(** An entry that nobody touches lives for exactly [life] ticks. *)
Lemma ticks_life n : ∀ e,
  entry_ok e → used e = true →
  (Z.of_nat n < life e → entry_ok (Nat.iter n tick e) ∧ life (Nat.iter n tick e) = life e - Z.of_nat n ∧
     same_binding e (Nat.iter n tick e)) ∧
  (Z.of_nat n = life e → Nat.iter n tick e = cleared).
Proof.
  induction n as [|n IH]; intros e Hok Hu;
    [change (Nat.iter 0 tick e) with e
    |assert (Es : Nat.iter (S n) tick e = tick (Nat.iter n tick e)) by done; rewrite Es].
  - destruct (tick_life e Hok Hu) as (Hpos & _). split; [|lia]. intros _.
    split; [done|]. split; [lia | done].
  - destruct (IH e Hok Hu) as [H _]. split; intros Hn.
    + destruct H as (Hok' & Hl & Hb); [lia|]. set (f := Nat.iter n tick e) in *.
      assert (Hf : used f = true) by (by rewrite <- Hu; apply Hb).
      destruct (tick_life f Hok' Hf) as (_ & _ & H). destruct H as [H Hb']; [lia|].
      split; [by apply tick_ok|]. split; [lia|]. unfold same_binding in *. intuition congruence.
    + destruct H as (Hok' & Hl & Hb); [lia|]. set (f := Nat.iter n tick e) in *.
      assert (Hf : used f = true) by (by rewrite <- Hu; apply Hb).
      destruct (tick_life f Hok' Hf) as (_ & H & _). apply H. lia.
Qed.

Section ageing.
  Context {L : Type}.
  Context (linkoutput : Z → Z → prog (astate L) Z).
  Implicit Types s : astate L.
.....
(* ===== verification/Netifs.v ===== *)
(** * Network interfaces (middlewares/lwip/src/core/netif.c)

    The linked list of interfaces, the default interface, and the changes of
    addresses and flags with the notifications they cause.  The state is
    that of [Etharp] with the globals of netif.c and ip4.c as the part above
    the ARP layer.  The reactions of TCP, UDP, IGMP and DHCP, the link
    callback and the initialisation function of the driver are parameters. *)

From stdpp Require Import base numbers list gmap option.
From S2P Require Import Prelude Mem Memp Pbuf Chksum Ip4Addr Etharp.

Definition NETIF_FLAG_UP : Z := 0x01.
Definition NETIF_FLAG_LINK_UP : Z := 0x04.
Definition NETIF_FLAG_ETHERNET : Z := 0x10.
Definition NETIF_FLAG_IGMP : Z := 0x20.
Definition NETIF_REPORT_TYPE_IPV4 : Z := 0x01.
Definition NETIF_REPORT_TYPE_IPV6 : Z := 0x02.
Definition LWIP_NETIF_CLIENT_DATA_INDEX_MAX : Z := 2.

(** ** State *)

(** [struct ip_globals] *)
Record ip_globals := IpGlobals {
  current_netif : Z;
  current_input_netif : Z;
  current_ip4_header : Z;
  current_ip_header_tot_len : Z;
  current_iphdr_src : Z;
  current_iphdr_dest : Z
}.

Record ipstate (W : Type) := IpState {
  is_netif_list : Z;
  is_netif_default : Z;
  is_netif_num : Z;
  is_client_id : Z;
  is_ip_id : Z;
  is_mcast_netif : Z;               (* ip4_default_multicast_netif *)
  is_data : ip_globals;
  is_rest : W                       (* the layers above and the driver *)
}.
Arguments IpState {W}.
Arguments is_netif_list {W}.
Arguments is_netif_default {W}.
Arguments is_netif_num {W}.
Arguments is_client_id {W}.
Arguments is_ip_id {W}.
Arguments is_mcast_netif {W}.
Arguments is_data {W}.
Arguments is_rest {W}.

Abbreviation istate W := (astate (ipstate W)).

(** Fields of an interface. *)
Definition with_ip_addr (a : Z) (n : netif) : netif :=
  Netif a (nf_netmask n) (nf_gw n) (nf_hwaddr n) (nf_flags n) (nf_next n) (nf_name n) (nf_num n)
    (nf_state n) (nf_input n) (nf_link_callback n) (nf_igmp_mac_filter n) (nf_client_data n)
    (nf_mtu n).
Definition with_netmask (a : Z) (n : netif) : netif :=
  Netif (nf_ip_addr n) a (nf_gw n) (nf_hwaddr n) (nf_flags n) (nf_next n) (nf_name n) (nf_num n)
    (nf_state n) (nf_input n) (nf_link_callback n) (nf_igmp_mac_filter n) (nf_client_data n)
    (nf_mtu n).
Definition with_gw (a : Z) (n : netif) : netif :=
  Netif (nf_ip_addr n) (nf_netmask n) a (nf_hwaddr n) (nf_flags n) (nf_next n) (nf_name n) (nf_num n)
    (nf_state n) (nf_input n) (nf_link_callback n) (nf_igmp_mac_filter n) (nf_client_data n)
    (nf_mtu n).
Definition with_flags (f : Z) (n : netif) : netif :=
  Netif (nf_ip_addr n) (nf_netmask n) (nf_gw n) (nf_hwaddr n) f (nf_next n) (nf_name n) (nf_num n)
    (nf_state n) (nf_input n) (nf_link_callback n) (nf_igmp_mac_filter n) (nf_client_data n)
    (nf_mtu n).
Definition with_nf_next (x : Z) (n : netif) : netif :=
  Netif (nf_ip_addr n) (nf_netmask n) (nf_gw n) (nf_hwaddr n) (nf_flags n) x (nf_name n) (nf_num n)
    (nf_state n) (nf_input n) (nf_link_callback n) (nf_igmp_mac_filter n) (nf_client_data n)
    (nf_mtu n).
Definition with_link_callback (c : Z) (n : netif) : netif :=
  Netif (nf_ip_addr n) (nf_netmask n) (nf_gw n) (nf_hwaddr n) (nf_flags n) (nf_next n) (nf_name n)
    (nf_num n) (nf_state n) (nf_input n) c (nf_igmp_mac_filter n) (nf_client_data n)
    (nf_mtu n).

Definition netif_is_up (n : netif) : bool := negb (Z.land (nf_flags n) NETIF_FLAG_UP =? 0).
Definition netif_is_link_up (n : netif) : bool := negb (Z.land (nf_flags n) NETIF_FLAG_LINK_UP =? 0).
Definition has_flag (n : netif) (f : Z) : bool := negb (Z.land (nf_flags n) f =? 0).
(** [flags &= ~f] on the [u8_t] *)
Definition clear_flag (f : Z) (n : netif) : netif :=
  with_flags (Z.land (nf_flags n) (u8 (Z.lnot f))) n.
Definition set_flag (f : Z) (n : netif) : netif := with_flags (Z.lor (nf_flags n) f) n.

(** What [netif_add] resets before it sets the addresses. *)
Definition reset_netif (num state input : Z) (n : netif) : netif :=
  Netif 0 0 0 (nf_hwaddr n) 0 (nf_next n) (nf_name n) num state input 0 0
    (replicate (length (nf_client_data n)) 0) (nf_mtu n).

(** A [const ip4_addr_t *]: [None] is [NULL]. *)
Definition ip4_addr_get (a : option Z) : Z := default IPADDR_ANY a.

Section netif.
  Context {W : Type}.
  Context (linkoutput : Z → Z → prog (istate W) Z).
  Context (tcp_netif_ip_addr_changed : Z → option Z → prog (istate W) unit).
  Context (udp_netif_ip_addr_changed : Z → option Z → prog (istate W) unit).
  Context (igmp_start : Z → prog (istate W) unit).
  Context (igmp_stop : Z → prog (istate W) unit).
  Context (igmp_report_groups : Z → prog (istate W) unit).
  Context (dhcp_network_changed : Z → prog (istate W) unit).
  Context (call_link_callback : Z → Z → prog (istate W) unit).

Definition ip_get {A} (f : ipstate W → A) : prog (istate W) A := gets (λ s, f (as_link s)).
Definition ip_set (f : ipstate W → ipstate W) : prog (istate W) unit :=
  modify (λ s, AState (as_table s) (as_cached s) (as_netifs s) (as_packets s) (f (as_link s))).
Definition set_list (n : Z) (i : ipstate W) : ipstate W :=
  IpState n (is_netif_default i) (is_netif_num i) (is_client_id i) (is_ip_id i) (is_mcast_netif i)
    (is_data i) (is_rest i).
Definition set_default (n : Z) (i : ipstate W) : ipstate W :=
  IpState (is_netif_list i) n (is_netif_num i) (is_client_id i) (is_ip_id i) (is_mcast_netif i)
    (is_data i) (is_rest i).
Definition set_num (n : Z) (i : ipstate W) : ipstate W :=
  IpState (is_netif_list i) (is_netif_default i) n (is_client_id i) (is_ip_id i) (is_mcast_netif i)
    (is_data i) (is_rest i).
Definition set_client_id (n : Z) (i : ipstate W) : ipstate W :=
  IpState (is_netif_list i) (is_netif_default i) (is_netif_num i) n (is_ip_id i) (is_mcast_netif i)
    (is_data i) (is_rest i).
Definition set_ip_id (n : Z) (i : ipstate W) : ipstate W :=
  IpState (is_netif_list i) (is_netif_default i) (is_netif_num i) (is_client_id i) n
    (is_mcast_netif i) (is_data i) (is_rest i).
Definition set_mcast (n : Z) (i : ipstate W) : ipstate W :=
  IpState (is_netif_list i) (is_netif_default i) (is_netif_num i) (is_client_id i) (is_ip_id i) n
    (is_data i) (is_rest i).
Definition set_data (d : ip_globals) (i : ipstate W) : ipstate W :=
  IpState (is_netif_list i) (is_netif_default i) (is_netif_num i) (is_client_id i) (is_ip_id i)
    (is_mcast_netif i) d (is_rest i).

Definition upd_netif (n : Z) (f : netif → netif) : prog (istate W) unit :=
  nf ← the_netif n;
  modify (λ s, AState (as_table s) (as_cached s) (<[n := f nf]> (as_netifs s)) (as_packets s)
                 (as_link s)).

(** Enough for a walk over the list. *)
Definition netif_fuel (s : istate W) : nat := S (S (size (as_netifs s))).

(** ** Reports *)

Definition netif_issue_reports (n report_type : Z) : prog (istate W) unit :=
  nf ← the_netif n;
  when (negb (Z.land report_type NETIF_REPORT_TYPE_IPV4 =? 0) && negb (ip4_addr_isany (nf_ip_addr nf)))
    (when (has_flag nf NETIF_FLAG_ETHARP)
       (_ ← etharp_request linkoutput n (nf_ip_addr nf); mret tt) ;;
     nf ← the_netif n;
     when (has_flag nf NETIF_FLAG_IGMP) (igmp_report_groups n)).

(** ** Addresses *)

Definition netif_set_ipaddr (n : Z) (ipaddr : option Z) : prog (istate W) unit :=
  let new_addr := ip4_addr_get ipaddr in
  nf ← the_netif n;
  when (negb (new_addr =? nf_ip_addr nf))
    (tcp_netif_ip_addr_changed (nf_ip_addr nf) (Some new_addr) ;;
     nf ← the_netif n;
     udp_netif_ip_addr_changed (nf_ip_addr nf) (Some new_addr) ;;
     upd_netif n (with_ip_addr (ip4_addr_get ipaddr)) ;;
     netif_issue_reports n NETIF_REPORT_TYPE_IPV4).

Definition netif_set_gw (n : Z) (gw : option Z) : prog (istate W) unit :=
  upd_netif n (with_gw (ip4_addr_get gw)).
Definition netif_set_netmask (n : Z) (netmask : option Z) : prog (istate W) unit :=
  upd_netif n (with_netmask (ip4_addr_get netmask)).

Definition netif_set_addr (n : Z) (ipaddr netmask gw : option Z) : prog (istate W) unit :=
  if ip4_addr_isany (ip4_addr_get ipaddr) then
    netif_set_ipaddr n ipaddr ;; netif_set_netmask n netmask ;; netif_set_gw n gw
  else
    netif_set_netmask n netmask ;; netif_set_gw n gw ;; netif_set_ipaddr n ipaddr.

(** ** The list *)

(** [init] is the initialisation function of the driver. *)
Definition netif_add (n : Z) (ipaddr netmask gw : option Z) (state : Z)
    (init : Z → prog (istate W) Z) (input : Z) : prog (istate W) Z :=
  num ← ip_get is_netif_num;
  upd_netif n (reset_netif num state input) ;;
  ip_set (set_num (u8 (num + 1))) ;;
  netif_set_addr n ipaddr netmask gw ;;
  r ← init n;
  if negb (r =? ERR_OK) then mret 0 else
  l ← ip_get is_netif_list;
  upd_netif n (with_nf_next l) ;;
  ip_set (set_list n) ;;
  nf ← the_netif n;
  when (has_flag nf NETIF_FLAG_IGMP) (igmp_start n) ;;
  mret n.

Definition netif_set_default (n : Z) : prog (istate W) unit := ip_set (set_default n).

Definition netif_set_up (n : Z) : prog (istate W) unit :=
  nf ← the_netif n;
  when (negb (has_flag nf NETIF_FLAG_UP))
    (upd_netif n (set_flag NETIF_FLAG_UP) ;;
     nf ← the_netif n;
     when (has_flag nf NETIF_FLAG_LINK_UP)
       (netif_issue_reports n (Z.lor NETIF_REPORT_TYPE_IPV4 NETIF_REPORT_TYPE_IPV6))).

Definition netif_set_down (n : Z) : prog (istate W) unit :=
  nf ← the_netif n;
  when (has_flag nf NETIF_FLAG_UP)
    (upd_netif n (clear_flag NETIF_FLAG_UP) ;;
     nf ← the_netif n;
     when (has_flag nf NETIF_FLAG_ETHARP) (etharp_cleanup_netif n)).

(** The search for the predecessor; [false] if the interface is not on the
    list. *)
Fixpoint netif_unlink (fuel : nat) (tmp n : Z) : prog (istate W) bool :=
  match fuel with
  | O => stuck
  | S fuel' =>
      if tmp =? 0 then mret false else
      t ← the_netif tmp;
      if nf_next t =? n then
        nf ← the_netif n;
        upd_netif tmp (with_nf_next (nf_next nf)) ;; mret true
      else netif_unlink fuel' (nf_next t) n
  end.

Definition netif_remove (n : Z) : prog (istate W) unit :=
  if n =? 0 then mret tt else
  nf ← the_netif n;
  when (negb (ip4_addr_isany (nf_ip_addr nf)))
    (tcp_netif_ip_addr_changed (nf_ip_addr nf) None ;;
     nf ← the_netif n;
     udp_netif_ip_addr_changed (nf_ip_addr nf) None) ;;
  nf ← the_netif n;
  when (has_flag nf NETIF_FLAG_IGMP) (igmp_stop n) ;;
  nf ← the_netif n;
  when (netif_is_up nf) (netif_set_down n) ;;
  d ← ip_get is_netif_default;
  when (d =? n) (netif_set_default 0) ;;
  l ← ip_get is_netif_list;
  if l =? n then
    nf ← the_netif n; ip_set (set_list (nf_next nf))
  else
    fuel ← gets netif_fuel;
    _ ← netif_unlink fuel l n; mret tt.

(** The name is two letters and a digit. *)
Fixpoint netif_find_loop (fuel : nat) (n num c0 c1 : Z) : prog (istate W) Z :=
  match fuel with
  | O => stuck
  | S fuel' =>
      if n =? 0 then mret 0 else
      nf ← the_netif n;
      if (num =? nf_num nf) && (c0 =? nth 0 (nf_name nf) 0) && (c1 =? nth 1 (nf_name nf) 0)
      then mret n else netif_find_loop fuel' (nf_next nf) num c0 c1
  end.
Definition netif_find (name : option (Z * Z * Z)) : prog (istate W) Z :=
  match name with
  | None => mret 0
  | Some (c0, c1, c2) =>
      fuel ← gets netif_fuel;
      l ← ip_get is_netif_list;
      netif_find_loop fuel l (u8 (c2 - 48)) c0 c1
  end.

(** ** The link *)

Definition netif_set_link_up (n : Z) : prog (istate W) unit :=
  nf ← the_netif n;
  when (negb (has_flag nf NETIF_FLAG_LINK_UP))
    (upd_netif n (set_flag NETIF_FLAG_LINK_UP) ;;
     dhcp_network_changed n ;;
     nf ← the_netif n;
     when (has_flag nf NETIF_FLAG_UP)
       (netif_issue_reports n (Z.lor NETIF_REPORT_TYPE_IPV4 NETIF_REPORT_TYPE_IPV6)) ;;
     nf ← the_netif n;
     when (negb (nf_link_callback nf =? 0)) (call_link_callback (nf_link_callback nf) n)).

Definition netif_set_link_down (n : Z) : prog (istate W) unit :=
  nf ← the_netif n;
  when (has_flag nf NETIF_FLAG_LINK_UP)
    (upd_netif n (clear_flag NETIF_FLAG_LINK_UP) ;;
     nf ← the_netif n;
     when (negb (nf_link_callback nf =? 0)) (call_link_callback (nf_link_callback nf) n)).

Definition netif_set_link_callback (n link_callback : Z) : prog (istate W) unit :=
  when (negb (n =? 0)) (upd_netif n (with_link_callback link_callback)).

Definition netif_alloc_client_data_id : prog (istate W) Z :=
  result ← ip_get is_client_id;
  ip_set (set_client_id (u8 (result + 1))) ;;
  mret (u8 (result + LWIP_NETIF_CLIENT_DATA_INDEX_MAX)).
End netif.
.....
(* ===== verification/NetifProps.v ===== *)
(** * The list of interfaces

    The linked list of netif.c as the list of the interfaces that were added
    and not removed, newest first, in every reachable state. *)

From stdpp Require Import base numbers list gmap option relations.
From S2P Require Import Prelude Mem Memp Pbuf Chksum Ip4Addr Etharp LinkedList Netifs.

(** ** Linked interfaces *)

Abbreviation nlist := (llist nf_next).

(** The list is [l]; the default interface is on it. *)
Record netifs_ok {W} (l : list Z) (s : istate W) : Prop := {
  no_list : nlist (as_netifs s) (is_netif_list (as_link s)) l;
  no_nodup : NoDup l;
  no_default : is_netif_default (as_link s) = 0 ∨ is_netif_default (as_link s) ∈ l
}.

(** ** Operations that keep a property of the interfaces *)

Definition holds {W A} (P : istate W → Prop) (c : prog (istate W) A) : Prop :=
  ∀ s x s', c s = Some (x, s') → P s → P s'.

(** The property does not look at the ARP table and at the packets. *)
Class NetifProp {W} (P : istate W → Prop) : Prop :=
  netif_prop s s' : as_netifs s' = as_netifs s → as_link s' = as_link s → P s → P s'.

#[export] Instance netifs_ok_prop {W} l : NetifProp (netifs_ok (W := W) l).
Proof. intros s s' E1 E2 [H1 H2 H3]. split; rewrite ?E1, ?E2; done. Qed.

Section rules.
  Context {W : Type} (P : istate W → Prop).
.....
## Description of the task:
In the listing above, find the line with "destruct (tick_life f Hok' Hf) as (_ & H" and the line with "Implicit Types s : astate L.", then print exactly those two lines and every line between them, and nothing more.

## Answer for this exercise:
      destruct (tick_life f Hok' Hf) as (_ & H & _). apply H. lia.
Qed.

Section ageing.
  Context {L : Type}.
  Context (linkoutput : Z → Z → prog (astate L) Z).
  Implicit Types s : astate L.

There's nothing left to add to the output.